Прекраснейшая пьеса 18-летнего Рахманинова — в первом московском издании Александра Гутхейля. В некоторых местах имеются неточности (опечатки), вероятно, из-за довольно необычной для того времени музыки.
Предпоследний такт с семью целыми нотами иллюстрирует торжество музыкального духа над несовершенством нотных обозначений. Это место — олицетворение свободы фантазии, вдруг вырвавшейся из оков «закорючек и хвостиков». Если играть так, как написано, то время исполнения должно быть равно семи тактам. Но такты не указаны. Как играть? Уменьшённый размер нот говорит о предоставлении какой-то свободы исполнения. Но какой свободы? Возможно, Рахманинов выписал эти ноты именно так — рядом, как будто эти звуки должны быть чем-то цельно-бесконечным и энергетически насыщенным, подобно медленно (с замедлением ritenuto!) и очень тихо (пиано-пианиссимо!) распрямляющейся «пружине». Последняя высокая нота выписана в левой руке, очевидно, для совершенно тихого исчезания (или бесконечного продолжения?) в область божественного уже за пределами атмосферы.

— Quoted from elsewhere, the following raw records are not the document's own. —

(** No piece contains the separator. *)
Lemma split_pieces (s : string) :
  Forall (fun piece => Py.contains sep piece = false) (Py.split sep s).
Proof.
  induction s as [| c rest IH]; cbn [Py.split].
  - repeat constructor.
  - destruct (Ascii.eqb c sep) eqn:Hc.
    + constructor; [reflexivity | exact IH].
    + destruct (Py.split sep rest) as [| piece pieces]; [repeat constructor; simpl; now rewrite Hc |].
      inversion IH as [| ? ? Hp Hps]; subst.
      constructor; [| exact Hps]. simpl. rewrite Hc. exact Hp.
Qed.

Lemma split_piece_sep (p s : string) :
  Py.contains sep p = false ->
  Py.split sep (p ++ String sep s) = p :: Py.split sep s.
Proof.
  induction p as [| c p IH]; intros Hp; simpl.
  - rewrite Ascii.eqb_refl. reflexivity.
  - simpl in Hp. apply orb_false_iff in Hp as [Hc Hp].
    rewrite Hc, (IH Hp). reflexivity.
Qed.

Lemma split_piece (p : string) :
  Py.contains sep p = false -> Py.split sep p = [p].
Proof.
  induction p as [| c p IH]; intros Hp; simpl; [reflexivity |].
  simpl in Hp. apply orb_false_iff in Hp as [Hc Hp].
  rewrite Hc, (IH Hp). reflexivity.
Qed.

(** [split] is the only such decomposition. *)
Lemma split_join (pieces : list string) :
  pieces <> [] ->
  Forall (fun piece => Py.contains sep piece = false) pieces ->
  Py.split sep (Py.join sep pieces) = pieces.
Proof.
  induction pieces as [| p ps IH]; intros Hne Hall; [congruence |].
  inversion Hall as [| ? ? Hp Hps]; subst.
  destruct ps as [| q qs].
  - simpl. apply split_piece, Hp.
  - rewrite join_cons by discriminate.
    rewrite split_piece_sep by exact Hp.
    rewrite IH; [reflexivity | discriminate | exact Hps].
Qed.

(** A leading separator gives a leading empty piece. *)
Lemma split_leading_sep (s : string) :
  Py.split sep (String sep s) = "" :: Py.split sep s.
Proof. simpl. rewrite Ascii.eqb_refl. reflexivity. Qed.

End Split.

(** ** The policy client *)

Section PolicyClient.

Import opa_adapter.

Variable w : World.
Variable tr : trace.
Variable self : OPAAdapter.
Variable input_data : Py.pyval.

Let reply : pyexc + httpx.Response := engine w tr (opa_url self) (envelope input_data).
Let sent : trace := (tr ++ [EvPost (opa_url self) (envelope input_data)])%list.

Ltac unfold_client :=
  unfold check_permission, post, raise_for_status, json;
  rewrite run_try_except, run_bind, run_perform; simpl;
  fold (envelope input_data); fold reply; fold sent.

(** One POST, whatever the engine answers. *)
Lemma check_permission_events :
  fst (run w tr (check_permission self input_data)) = sent.
Proof.
  unfold_client.
  destruct reply as [e | r]; simpl.
  { destruct (is_Exception e); reflexivity. }
  rewrite run_bind. destruct (httpx.is_success r); simpl;
    [| reflexivity].
  rewrite run_bind. destruct (httpx.json_result r) as [e | v]; simpl.
  { destruct (is_Exception e); reflexivity. }
  rewrite run_bind. destruct v; simpl; try reflexivity.
  destruct (d !! "result") as [[]|]; simpl; reflexivity.
Qed.

Lemma check_permission_raised (e : pyexc) :
  reply = inl e ->
  snd (run w tr (check_permission self input_data)) =
  inl (if is_Exception e then policy_check_failed e else e).
Proof.
  intros E. unfold_client. rewrite E. simpl.
  destruct (is_Exception e); reflexivity.
Qed.

Lemma check_permission_bad_status (r : httpx.Response) :
  reply = inr r -> httpx.is_success r = false ->
  snd (run w tr (check_permission self input_data)) =
  inl (policy_check_failed (httpx.HTTPStatusError r)).
Proof.
  intros E S. unfold_client. rewrite E. simpl.
  rewrite run_bind, S. reflexivity.
Qed.

Lemma check_permission_json_raised (r : httpx.Response) (e : pyexc) :
  reply = inr r -> httpx.is_success r = true -> httpx.json_result r = inl e ->
  snd (run w tr (check_permission self input_data)) =
  inl (if is_Exception e then policy_check_failed e else e).
Proof.
  intros E S J. unfold_client. rewrite E. simpl.
  rewrite run_bind, S. simpl. rewrite run_bind, J. simpl.
  destruct (is_Exception e); reflexivity.
Qed.

(** With a success status and a decoded body [v], the verdict is what the two
    [get]s find in [v]. *)
Lemma check_permission_decoded (r : httpx.Response) (v : Py.pyval) :
  reply = inr r -> httpx.is_success r = true -> httpx.json_result r = inr v ->
  snd (run w tr (check_permission self input_data)) =
  match v with
  | Py.PyDict d =>
      match from_option id (Py.PyDict ∅) (d !! "result") with
      | Py.PyDict d' => inr (from_option id (Py.PyBool false) (d' !! "allow"))
      | v' => inl (policy_check_failed (AttributeError v' "get"))
      end
  | _ => inl (policy_check_failed (AttributeError v "get"))
  end.
Proof.
  intros E S J. unfold_client. rewrite E. simpl.
  rewrite run_bind, S. simpl. rewrite run_bind, J. simpl.
  rewrite run_bind. destruct v; simpl; try reflexivity.
  destruct (d !! "result") as [[]|]; simpl; reflexivity.
Qed.

End PolicyClient.

(** ** The enforcement gate *)

Section Gate.

Import starlette middleware.

Variable w : World.
Variable self : OPAMiddleware.
Variable request : Request.

(** The POST the gate causes for [request]. *)
Let query : event :=
  EvPost (opa_adapter.opa_url (opa_adapter self)) (envelope (opa_input_of request)).

(** The policy client's verdict on [request]. *)
Let verdict : pyexc + Py.pyval :=
  outcome w (opa_adapter.check_permission (opa_adapter self) (opa_input_of request)).

Lemma dispatch_health :
  Py.startswith (url_path request) "/health" = true ->
  run w [] (dispatch self request) = ([EvCallNext request], handler w [] request).
Proof.
  intros H. unfold dispatch. rewrite H. unfold call_next.
  rewrite run_perform. reflexivity.
Qed.

(** Every way a request outside the health prefix ends. *)
Lemma dispatch_checked :
  Py.startswith (url_path request) "/health" = false ->
  run w [] (dispatch self request) =
  match verdict with
  | inl e => ([query], inl e)
  | inr is_allowed =>
      if Py.truthy is_allowed
      then ([query; EvCallNext request], handler w [query] request)
      else ([query], inr (Response_ "Unauthorized" 401))
  end.
Proof.
  intros H. unfold dispatch. rewrite H. cbv zeta.
  change (Py.PyDict _) with (opa_input_of request). rewrite run_bind.
  unfold verdict, outcome.
  pose proof (check_permission_events w [] (opa_adapter self) (opa_input_of request)) as Hev.
  destruct (run w [] (opa_adapter.check_permission _ _)) as [tr' [e | v]];
    simpl in Hev |- *; subst tr'; fold query.
  - reflexivity.
  - destruct (Py.truthy v); cbn [negb].
    + unfold call_next. rewrite run_perform. reflexivity.
    + reflexivity.
Qed.

(** The POSTs of a request outside the health prefix, and the query in them. *)
Lemma dispatch_posts :
  Py.startswith (url_path request) "/health" = false ->
  policy_calls (events w (dispatch self request)) = [query].
Proof.
  intros H. unfold events. rewrite (dispatch_checked H).
  destruct verdict as [e | v]; [reflexivity |].
  destruct (Py.truthy v); reflexivity.
Qed.

Lemma dispatch_posted_query :
  Py.startswith (url_path request) "/health" = false ->
  posted_queries (events w (dispatch self request)) = [opa_input_of request].
Proof.
  intros H. unfold events. rewrite (dispatch_checked H).
  assert (Hin : member (envelope (opa_input_of request)) "input"
                = Some (opa_input_of request)) by apply lookup_singleton_eq.
  destruct verdict as [e | v]; [| destruct (Py.truthy v)];
    unfold posted_queries, query; cbn [fst omap list_omap]; rewrite Hin; reflexivity.
Qed.

End Gate.

(** ** Claims about the gate *)

Import starlette middleware.

Lemma startswith_spec (s p : string) :
  Py.startswith s p = true <-> exists rest, s = p ++ rest.
Proof.
  unfold Py.startswith. revert s.
  induction p as [| a p IH]; intros s.
  - split; [intros _; exists s; reflexivity | intros _; destruct s; reflexivity].
  - destruct s as [| b s]; simpl.
    + split; [discriminate | intros [rest H]; discriminate].
    + destruct (ascii_dec a b) as [-> | Hne].
      * rewrite IH. split; intros [rest H]; exists rest.
        -- change (String b s = String b (p ++ rest)). congruence.
        -- change (String b s = String b (p ++ rest)) in H. congruence.
      * split; [discriminate | intros [rest H]].
        change (String b s = String a (p ++ rest)) in H. congruence.
Qed.

(** C5. A request whose path starts with the health prefix is handed to the
    downstream handler at once, whatever its method and headers: the only
    event of the run is the call of the handler with that request, no POST
    to the policy engine occurs, and the gate ends as the handler does. *)
Theorem health_request_skips_policy (w : World) (self : OPAMiddleware) (request : Request) :
  Py.startswith (url_path request) "/health" = true ->
  events w (dispatch self request) = [EvCallNext request] /\
  policy_calls (events w (dispatch self request)) = [] /\
  outcome w (dispatch self request) = handler w [] request.
Proof.
  intros H. unfold events, outcome. rewrite (dispatch_health w self request H).
  repeat split.
Qed.

Lemma health_request_skips_policy_witness :
  Py.startswith (url_path scenario.get_liveness) "/health" = true /\
  (events scenario.engine_down (dispatch main.gate scenario.get_liveness)
     = [EvCallNext scenario.get_liveness] /\
   policy_calls (events scenario.engine_down (dispatch main.gate scenario.get_liveness)) = [] /\
   outcome scenario.engine_down (dispatch main.gate scenario.get_liveness)
     = handler scenario.engine_down [] scenario.get_liveness).
Proof.
  split; [reflexivity |].
  apply (health_request_skips_policy scenario.engine_down main.gate scenario.get_liveness).
  reflexivity.
Defined.

(** C10. The bypass is a test on the first characters of the path: a request
    is handed to the handler without any POST to the policy engine exactly
    when its path is ["/health"] followed by anything. ["/healthz"] and
    ["/healthcheck"] are such paths although neither is a declared health
    route. *)
Theorem health_bypass_is_prefix_test (w : World) (self : OPAMiddleware) (request : Request) :
  ((exists rest, url_path request = "/health" ++ rest) <->
   policy_calls (events w (dispatch self request)) = []) /\
  ((exists rest, url_path request = "/health" ++ rest) ->
   run w [] (dispatch self request) = ([EvCallNext request], handler w [] request)) /\
  Forall (fun path => (exists rest, path = "/health" ++ rest) /\ path ∉ main.health_routes)
         ["/healthz"; "/healthcheck"].
Proof.
  split; [| split].
  - rewrite <- startswith_spec. unfold events.
    destruct (Py.startswith (url_path request) "/health") eqn:H.
    + rewrite (dispatch_health w self request H). split; reflexivity.
    + rewrite (dispatch_checked w self request H).
      split; [discriminate |].
      destruct (outcome w _) as [e | v]; [discriminate |].
      destruct (Py.truthy v); discriminate.
  - rewrite <- startswith_spec. apply dispatch_health.
  - repeat constructor.
    + exists "z". reflexivity.
    + unfold main.health_routes. rewrite !elem_of_cons, elem_of_nil.
      intros [H | [H | []]]; discriminate.
    + exists "check". reflexivity.
    + unfold main.health_routes. rewrite !elem_of_cons, elem_of_nil.
      intros [H | [H | []]]; discriminate.
Qed.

В 1940 году (в эмиграции) Рахманинов написал вторую, более концертную, версию своей «Мелодии» с какими-то вроде бы лишними и по-американски «приторными» нотами, напоминающими кисло-сладкий соус из «Мак-Дональдса». В этом варианте нет той первоначальной космической чистоты, простоты и глубины, и нет удивительных последних нот. Однако, публике, особенно состоящей более, чем на 50% из американских домохозяек, нравится.